Copy out each line below in which the string "change" appears.

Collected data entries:
┄┄┄┄┄┄

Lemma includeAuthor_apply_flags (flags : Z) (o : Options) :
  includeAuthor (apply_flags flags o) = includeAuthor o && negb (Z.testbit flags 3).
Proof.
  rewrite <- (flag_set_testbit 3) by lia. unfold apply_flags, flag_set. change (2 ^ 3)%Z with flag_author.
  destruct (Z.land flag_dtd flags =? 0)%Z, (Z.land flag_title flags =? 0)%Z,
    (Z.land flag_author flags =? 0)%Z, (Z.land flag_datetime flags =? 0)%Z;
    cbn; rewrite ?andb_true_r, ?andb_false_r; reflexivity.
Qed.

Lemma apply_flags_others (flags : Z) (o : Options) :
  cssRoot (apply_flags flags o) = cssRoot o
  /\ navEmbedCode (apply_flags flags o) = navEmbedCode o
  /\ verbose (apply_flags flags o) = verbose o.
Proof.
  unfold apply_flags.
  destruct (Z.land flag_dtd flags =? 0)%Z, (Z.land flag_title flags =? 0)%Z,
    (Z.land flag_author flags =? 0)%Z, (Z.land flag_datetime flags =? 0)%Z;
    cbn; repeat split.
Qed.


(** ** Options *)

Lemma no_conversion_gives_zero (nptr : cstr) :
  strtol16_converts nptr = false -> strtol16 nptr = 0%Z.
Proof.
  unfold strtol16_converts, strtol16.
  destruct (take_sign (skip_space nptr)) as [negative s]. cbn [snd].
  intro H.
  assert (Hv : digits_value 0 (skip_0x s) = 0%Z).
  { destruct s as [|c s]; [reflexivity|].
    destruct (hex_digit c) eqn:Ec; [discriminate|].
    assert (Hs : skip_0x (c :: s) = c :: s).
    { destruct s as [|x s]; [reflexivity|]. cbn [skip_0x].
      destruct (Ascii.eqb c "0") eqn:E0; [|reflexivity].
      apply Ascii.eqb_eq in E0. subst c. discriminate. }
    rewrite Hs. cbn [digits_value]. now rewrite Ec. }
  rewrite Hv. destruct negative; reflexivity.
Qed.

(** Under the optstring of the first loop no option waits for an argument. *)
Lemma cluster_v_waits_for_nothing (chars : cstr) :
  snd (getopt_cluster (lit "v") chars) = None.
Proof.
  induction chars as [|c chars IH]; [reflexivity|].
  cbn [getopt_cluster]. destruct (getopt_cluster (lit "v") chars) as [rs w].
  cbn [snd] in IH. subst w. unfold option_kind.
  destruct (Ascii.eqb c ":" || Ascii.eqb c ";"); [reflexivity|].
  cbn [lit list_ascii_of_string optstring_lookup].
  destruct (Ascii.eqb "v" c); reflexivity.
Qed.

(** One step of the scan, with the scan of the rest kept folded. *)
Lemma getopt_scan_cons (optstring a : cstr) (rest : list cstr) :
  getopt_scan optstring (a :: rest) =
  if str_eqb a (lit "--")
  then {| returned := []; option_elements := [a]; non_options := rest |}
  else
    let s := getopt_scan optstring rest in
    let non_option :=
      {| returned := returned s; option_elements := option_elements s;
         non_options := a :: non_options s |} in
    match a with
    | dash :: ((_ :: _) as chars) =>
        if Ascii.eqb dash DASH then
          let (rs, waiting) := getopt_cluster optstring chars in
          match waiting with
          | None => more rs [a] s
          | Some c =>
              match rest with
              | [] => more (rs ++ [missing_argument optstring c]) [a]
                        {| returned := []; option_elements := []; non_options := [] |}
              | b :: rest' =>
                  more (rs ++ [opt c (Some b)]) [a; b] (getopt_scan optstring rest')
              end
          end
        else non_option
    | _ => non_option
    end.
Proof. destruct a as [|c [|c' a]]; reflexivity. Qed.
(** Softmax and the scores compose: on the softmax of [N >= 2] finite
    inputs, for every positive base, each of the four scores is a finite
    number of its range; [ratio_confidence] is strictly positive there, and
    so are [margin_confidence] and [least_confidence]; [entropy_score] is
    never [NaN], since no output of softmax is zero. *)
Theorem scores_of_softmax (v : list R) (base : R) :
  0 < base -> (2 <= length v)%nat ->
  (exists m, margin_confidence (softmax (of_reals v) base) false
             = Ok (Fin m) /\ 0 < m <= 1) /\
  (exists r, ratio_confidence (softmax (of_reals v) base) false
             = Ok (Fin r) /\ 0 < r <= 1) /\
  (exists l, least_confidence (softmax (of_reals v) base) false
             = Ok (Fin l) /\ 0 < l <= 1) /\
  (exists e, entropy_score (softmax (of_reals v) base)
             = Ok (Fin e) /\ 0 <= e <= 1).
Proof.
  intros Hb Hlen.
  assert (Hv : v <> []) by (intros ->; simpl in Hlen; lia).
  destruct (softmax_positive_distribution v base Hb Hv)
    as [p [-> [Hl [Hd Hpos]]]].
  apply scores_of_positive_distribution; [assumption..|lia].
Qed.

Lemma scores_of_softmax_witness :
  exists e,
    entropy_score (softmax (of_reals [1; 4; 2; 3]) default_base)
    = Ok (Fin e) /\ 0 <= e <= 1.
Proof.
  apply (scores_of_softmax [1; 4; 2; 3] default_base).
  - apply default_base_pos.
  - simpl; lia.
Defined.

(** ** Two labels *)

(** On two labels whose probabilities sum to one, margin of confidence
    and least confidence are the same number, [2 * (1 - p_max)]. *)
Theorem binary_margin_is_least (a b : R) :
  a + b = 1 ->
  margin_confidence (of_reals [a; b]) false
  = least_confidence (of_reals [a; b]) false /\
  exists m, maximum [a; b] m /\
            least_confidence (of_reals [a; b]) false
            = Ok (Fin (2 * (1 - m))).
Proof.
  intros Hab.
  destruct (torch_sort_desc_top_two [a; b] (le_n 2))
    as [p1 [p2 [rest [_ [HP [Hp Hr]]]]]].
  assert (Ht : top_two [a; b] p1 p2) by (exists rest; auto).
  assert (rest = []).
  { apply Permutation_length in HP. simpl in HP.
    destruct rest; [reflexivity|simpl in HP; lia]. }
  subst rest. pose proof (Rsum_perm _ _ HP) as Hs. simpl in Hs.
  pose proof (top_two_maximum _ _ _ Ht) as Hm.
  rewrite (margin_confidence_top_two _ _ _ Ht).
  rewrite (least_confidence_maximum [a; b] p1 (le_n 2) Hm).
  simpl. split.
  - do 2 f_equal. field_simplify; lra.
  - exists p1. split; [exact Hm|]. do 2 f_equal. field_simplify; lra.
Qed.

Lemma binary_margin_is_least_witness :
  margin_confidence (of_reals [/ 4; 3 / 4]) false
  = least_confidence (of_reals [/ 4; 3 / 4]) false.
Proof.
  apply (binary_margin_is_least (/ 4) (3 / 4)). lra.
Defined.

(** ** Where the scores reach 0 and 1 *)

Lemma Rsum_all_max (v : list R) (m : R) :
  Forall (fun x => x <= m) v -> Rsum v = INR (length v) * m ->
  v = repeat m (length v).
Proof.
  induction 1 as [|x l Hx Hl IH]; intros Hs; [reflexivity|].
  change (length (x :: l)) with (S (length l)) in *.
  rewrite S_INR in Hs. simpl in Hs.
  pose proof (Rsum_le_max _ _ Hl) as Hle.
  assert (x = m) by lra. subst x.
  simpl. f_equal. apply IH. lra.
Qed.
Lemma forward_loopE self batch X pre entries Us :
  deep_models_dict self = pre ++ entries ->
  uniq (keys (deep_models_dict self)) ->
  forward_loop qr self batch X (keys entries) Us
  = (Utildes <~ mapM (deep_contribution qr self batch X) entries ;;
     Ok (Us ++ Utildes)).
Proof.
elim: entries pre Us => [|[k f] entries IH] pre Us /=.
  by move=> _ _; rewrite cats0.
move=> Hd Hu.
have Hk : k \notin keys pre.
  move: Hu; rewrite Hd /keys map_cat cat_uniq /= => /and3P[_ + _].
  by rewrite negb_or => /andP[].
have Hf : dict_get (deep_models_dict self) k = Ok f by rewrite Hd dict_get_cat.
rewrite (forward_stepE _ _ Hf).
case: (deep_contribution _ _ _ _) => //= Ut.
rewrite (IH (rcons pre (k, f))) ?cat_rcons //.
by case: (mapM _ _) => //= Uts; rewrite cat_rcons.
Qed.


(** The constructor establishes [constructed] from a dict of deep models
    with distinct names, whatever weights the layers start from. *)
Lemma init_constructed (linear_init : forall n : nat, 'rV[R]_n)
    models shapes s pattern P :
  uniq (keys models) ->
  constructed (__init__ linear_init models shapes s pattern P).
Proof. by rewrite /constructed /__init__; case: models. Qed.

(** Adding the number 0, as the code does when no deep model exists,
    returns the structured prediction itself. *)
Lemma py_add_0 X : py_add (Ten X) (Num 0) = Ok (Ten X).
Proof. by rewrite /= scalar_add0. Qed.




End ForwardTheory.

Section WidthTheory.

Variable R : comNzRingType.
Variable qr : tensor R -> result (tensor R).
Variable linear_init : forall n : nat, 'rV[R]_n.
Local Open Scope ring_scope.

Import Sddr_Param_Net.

┄┄┄┄┄┄

Problem solution:
  rewrite <- (flag_set_testbit 3) by lia. unfold apply_flags, flag_set. change (2 ^ 3)%Z with flag_author.
  change (length (x :: l)) with (S (length l)) in *.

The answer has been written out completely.